B-side: Redgum, ‘A.S.I.O.’ (1984)
3. Wa Wa Nee, ‘Stimulation’ (1986)
So far, my choices have fallen on either side of the line dividing desire and death. In contrast, today’s song seems to capture both concepts perfectly at the same time. Unlike some of Australia’s other goofily-named bands from the 1980s (hello Hoodoo Gurus, Boom Crash Opera, Pseudo Echo and Big Pig), Wa Wa Nee always left me feeling a bit cold, in a Bros kind of way. There was just something sneering and (let’s admit it) vacuous about a bunch of bottle-blonde, self-obsessed jerks pawing at keytars and whining in falsetto about ‘stimulation’. At the same time, just one look at this video clip and you’ll be transported right back to a time when yours truly longed to be a member of that exact kind of band.
B-side: Pseudo Echo, ‘Listening’ (1983)
4. Tina Turner, ‘We Don’t Need Another Hero’ (1985)
Now that we have reached song number 4, this implies that we have reached the pinnacle of the decade, music-wise, and it should come as no surprise that, for me, Tina Turner topped the charts every week during that wondrous and wild epoch.
Choosing just one TT song to represent her output in the 1980s is a pretty tough job. However, given that my other choices have focused on Oz rock,
I’m really only left with two options: ‘Simply the Best’, the song that made the NRL almost respectable again, or the theme song to Mad Max III: Beyond Thunderdome.
Having not watched rugby league for the best part of a decade now, it’s ‘We Don’t Need Another Hero’ for me.
From the opening strains of the pan-pipe intro, when we catch a glimpse of TT’s steampunk heels and chain-mail dress, we know we’re in for something special here.
If only the same could be said for the movie.
B-side: Tina Turner, ‘One of the Living (12-inch version)’ (1985)
5. Angry Anderson, ‘Suddenly’ (1987)
After the high point of Tina Turner and her Thunderdome, it’s perhaps inevitable that this entry will come across as either horrifying or boorish. If there was one thing that TT’s appearance in MMIIIBT proved once and for all, it’s that the talent pool of Australian cinema in the 1980s was shallow at best, and more akin to a moudly speck of water on a bubbler at worst. Mel Gibson? Let us not speak of him here. Justine Clarke? Doing much better these days on Play School. As for Angry Anderson … well, hmmm. And yet, and yet … Look, in the hands of a female torch singer, a song like ‘Suddenly’ would doubtless be in danger of self-combusting, burning up on re-entry or just disappearing completely. It’s got the chords, it’s got the piano thing happening, and it’s got a chorus that makes you want to set your undies on fire. But for some reason, in the hands of Angry Anderson, who comes across in this clip as being about as lovable and sensitive as a kerosene bath, it’s instead become a song to the tune of which you’d cheerfully murder someone. I don’t know about you, but from the first instant we see AA’s bald dome, as the camera pans around his face and then past him, to leave him staring off into the empty distance, I get the feeling that we’re really entering uncharted territory. By the time the bald woman appears, it’s all over for me. Lucky for Angry, the producers of Neighbours decided to play this ‘tune’ during the wedding of Scott and Charlene, thus ensuring its continued infamy in the history of Australian music.

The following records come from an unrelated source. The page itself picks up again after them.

(** A marker has both braces. *)
Lemma has_marker_lacks (b : ascii) (s : string) :
  is_brace b = true -> lacks b s = true -> has_marker s = false.
Proof.
  unfold is_brace. intros [->%Ascii.eqb_eq | ->%Ascii.eqb_eq]%orb_prop.
  - induction s as [|a s IH]; [done|]. cbn.
    intros [Ha Hs]%andb_prop. apply negb_true_iff in Ha. by rewrite Ha, (IH Hs).
  - induction s as [|a s IH]; [done|]. cbn.
    intros [Ha Hs]%andb_prop. rewrite (marker_rest_lacks false s Hs), (IH Hs).
    by rewrite andb_false_r.
Qed.

(** ** The placeholders of the registry *)

Lemma fields_fibonacci_iterative :
  Fmt.fields (Textwrap.dedent fibonacci_iterative_code) = ["N"; "N"]%string.
Proof. vm_compute. reflexivity. Qed.

Lemma fields_sieve_of_eratosthenes :
  Fmt.fields (Textwrap.dedent sieve_of_eratosthenes_code) = ["LIMIT"; "LIMIT"]%string.
Proof. vm_compute. reflexivity. Qed.

Lemma fields_merge_sort :
  Fmt.fields (Textwrap.dedent merge_sort_code) = ["DATA"]%string.
Proof. vm_compute. reflexivity. Qed.

Lemma fields_levenshtein_distance :
  Fmt.fields (Textwrap.dedent levenshtein_distance_code) = ["A"; "B"; "A"; "B"]%string.
Proof. vm_compute. reflexivity. Qed.

Lemma fields_dijkstra_on_grid :
  Fmt.fields (Textwrap.dedent dijkstra_on_grid_code) = ["GRID"]%string.
Proof. vm_compute. reflexivity. Qed.

Section RegistryFacts.
Context {G : RandomGen}.

Lemma registry_checked (t : template) : In t templates -> registry_check t = true.
Proof.
  intros [<- | [<- | [<- | [<- | [<- | []]]]]]; vm_compute; reflexivity.
Qed.

Lemma registry_text_first (t : template) :
  In t templates ->
  text_first (fst (Fmt.parse Fmt.InText (Textwrap.dedent (code t)))) = true.
Proof.
  intros [<- | [<- | [<- | [<- | [<- | []]]]]]; vm_compute; reflexivity.
Qed.

Lemma bindRand_ok {A B} (c : Rand A) (k : A -> Rand B) (s : rng_state) (r : B * rng_state) :
  bindRand c k s = Ok r -> exists a s1, c s = Ok (a, s1) /\ k a s1 = Ok r.
Proof.
  unfold bindRand. destruct (c s) as [[a s1] | e]; [|done]. intros H. by exists a, s1.
Qed.

(** Whatever the generator draws, the mapping of a template has an entry
    for each placeholder of its code. *)
Lemma params_supply (t : template) (s s' : rng_state) (kw : gmap string pyval) :
  In t templates -> params t s = Ok (kw, s') ->
  supplies kw (Textwrap.dedent (code t)).
Proof.
  unfold supplies.
  intros [<- | [<- | [<- | [<- | [<- | []]]]]];
    cbn [params code fibonacci_iterative sieve_of_eratosthenes merge_sort_template
         levenshtein_distance dijkstra_on_grid];
    intros (a & s1 & _ & Hk)%bindRand_ok.
  - injection Hk as <- _. rewrite fields_fibonacci_iterative.
    intros n [<- | [<- | []]]; by rewrite lookup_singleton_eq.
  - injection Hk as <- _. rewrite fields_sieve_of_eratosthenes.
    intros n [<- | [<- | []]]; by rewrite lookup_singleton_eq.
  - injection Hk as <- _. rewrite fields_merge_sort.
    intros n [<- | []]; by rewrite lookup_singleton_eq.
  - apply bindRand_ok in Hk as (b & s2 & _ & Hk).
    injection Hk as <- _. rewrite fields_levenshtein_distance.
    intros n [<- | [<- | [<- | [<- | []]]]]; by simplify_map_eq.
  - injection Hk as <- _. rewrite fields_dijkstra_on_grid.
    intros n [<- | []]; by rewrite lookup_singleton_eq.
Qed.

B-side: Icehouse, ‘Hey Little Girl’ (1982)
6. The Takeaways, ‘Sweet & Sour’ (1984)
The train wreck that was ‘Suddenly’ gave me pause. Having included 2 songs in this challenge that I actually loathe, I took a long, hard look at myself and asked: “What’s wrong with you?” The thing is that, as Toni alluded to in comments, going back in time to the 1980s also carries with it an additional risk: that what starts out as nostalgia will quickly turn to nausea, if not outright revulsion. So, today’s choice is a palette cleanser, a tabula rasa that casts aside the horrors of cravat-wearing gits and meat heads expressing ‘feelings’ through the filter of a crushed fist. Sweet and Sour (along with Grange Hill, Home and Worzel Gummidge) was one of my go-to TV programmes in the 1980s, and this film clip just sums up the Ken Done-bright spirit of those times. Even better, it’s a song by a fictitious band in the key of ‘yeah’ that’s actually sung by Deborah Conway! Let us never speak of ‘Suddenly’ again.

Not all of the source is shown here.